Rappresentanti: figure di supporto o semplici ‘controllori’?

di Ester Manzulli,
insegnante scuola dell’Infanzia

Essere rappresentanti di sezione è un compito che crea davvero molte aspettative in alcuni genitori, un ruolo che spaventa qualcuno al pensiero di non poter dedicare abbastanza tempo alla scuola come richiesto, un posto molto ambito per altri. I rappresentanti sono figure di aiuto e supporto all’organizzazione scolastica o piuttosto di rilevamento continuo di ciò che non funziona nella struttura e di critiche del lavoro svolto dal personale?

La risposta

La presenza dei rappresentanti di sezione è sancita già a partire dall’art 5 del D.L. 297/1994 nella parte dedicata agli Organi Collegiali ed essendo dunque prevista dalla legge non è messa in discussione. È importante però ragionare su quali siano i compiti richiesti ai rappresentanti, su come rendere la loro presenza all’interno della scuola un arricchimento ed una fonte di aiuto e sostegno sia per gli altri genitori che per il DS che le insegnanti, in un’ottica di trasparenza e condivisione della realtà scolastica vissuta dai bambini, ma anche di rispetto dei ruoli educativi e della professionalità delle figure a cui vengono affidati i figli.

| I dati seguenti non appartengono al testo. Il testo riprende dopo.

(** Whatever happens around the callbacks keeps the book loaded and the
    bookmark in place. *)
Lemma passes_keep_bookmark (ms : list (moment E)) (st : threaded E) (p : Q) :
  obliging ->
  is_loaded (player_of st) = true /\ last_position (fst st) = Some p ->
  is_loaded (player_of (passes ms st)) = true /\
  last_position (fst (passes ms st)) = Some p.
Proof.
  intros Hob. revert st. induction ms as [|m ms IH]; intros [s ph] Hs; [exact Hs|].
  cbn [passes fold_left]. apply IH. clear IH.
  unfold player_of in *. cbn [fst] in Hs. destruct Hs as [Hl Hlp].
  destruct m as [t| |n]; cbn [pass fst snd].
  - unfold tick_screen. cbn [fst snd].
    pose proof (tick_player_frame (audio_player s) ph t) as Hf.
    destruct (tick_player (audio_player s, ph) t) as [a1 ph1]. cbn [fst] in *.
    destruct Hf as (Hl1 & _). destruct s. cbn in *. split; congruence.
  - exact (happen_keeps_bookmark s UpdateStep p Hob (conj Hl Hlp)).
  - exact (happen_keeps_bookmark s (Dispatch n) p Hob (conj Hl Hlp)).
Qed.

Lemma pause_returns (a : AudioPlayer E) : fst (pause a) = Return tt.
Proof.
  destruct a as [fp ld pl pa cp du mp mt sm]. open_comp. split_cases; reflexivity.
Qed.

Lemma set_position_returns (x : Q) (a : AudioPlayer E) :
  fst (set_position x a) = Return tt.
Proof.
  destruct a as [fp ld pl pa cp du mp mt sm]. open_comp. split_cases; reflexivity.
Qed.

(** The first half of the restore callback. *)
Lemma restore_seek_screen (s : screen) (p : Q) :
  last_position s = Some p ->
  audio_player (snd (restore_seek s)) = snd (set_position p (audio_player s)) /\
  last_position (snd (restore_seek s)) = Some p /\
  Gui.is_playing (snd (restore_seek s)) = Gui.is_playing s.
Proof.
  intros Hlp. unfold restore_seek, bind, gets. rewrite Hlp.
  unfold player. destruct (set_position p (audio_player s)) as [r a1].
  destruct s. cbn in *. repeat split. exact Hlp.
Qed.

(** The second half. *)
Lemma restore_pause_screen (s : screen) :
  audio_player (snd (restore_pause s)) = snd (pause (audio_player s)) /\
  Gui.is_playing (snd (restore_pause s)) = false.
Proof.
  unfold restore_pause, bind, modify, player.
  pose proof (pause_returns (audio_player s)) as Hr.
  destruct (pause (audio_player s)) as [r a1]. cbn [fst] in Hr. subst r.
  destruct s. cbn. split; reflexivity.
Qed.

Lemma ticks_screen_player (ts : list (tick E)) (st : threaded E) :
  player_of (ticks ts st) = fst (ticks_player ts (audio_player (fst st), snd st)) /\
  Gui.is_playing (fst (ticks ts st)) = Gui.is_playing (fst st) /\
  last_position (fst (ticks ts st)) = last_position (fst st).
Proof.
  rewrite ticks_screen. unfold player_of. cbn [fst].
  destruct st as [s ph]. destruct s. cbn. repeat split.
Qed.

(** Once monitoring is off, a monitor thread that is between two
    iterations stays there and stores nothing. *)
Lemma idle_monitor_stays_idle (ts : list (tick E)) (a : AudioPlayer E) :
  stop_monitoring a = true ->
  snd (ticks_player ts (a, AtTest)) = AtTest /\
  current_position (fst (ticks_player ts (a, AtTest))) = current_position a.
Proof.
  unfold ticks_player. revert a. induction ts as [|t ts IH]; intros a Hoff.
  - split; reflexivity.
  - cbn [fold_left].
    assert (Hstep : exists a1, tick_player (a, AtTest) t = (a1, AtTest) /\
                               stop_monitoring a1 = true /\
                               current_position a1 = current_position a).
    { destruct a as [fp ld pl pa cp du mp mt sm]. cbn [stop_monitoring] in Hoff.
      subst sm. destruct t; cbn [tick_player]; open_comp.
      - rewrite andb_false_r. eexists; repeat split.
      - eexists; repeat split.
      - eexists; repeat split.
      - eexists; repeat split.
      - eexists; repeat split. }
    destruct Hstep as (a1 & -> & Hoff1 & Hcp).
    destruct (IH a1 Hoff1) as [Hph Hcp1]. rewrite Hph, Hcp1. now split.
Qed.



End Monitor.

Lemma sim_keeps_time : @keeps_time Sim.engine _.
Proof.
  split.
  - intros ms e e' Hset. cbn in Hset. injection Hset as <-. reflexivity.
  - intros e e' Hp. cbn in Hp. injection Hp as <-. reflexivity.
Defined.




(** A monitor thread caught by [stop] with a sample in hand stores it
    after the reset: the position ends at the sample, not at zero. *)
Lemma stale_sample_after_stop :
  current_position (fst (stop_amid [Write; Check] Races.caught_by_stop)) = 480 / 1000 /\
  Core.is_playing (fst (stop_amid [Write; Check] Races.caught_by_stop)) = false.
Proof.
  split; reflexivity.
Qed.

End ThreadFacts.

I rappresentanti vengono eletti, o riconfermati, una volta all’anno. Le elezioni sono indette dal Dirigente Scolastico entro il 31 ottobre e tutti i genitori sono elettori ed eleggibili e restano in carica fino alle elezioni successive, quindi anche all’inizio dell’anno seguente, se ancora presenti a scuola. Partendo da questo punto comune a tutte le scuole, ciascuna realtà adatta poi i compiti e le richieste in base alle diverse necessità legate al numero di sezioni e a tutte le preziose caratteristiche che ne determinano l’unicità identitaria. È fondamentale dunque che tutti i genitori conoscano bene il PTOF della scuola (nato come POF dal DPR 275/1999) che rappresenta lo strumento contrattuale e formativo fra la scuola, le famiglie e il contesto territoriale. L’intenzione del Piano è quella di garantire una corretta informazione rendendo trasparente e verificabile quanto fatto dalla scuola, assumendosi nel contempo la responsabilità diretta dei risultati che produce e richiamando la necessità di un rapporto collaborativo autentico con le famiglie nel rispetto dei confini e dei ruoli, nell’ottica del lavorare insieme per il fine comune a tutti, il benessere dei bambini.

L’importanza del dialogo e della collaborazione trova poi un’innovativa dimensione nel Patto di Corresponsabilità educativa previsto dal DPR 235/2007, che tutti i genitori sono chiamati a firmare e che insiste sul coinvolgimento diretto e coordinato della scuola e delle famiglie, sul percorso formativo ed educativo degli alunni.

Essere espliciti con le nuove famiglie fin dal loro primo ingresso nel mondo della scuola dell’infanzia sui ruoli, i compiti e la mansioni di ciascuno, permette di creare degli argini ben delineati all’interno dei quali far nascere alleanze e collaborazioni basate sulla conoscenza degli intenti educativi e sulla loro condivisione, potendo ovviamente anche evidenziare eventuali cose che non vanno ma in un’ottica di miglioramento, poiché nessuna scuola è perfetta, tutto è migliorabile ma il dialogo e la ricerca di soluzioni sono sicuramente le uniche strade costruttive percorribili.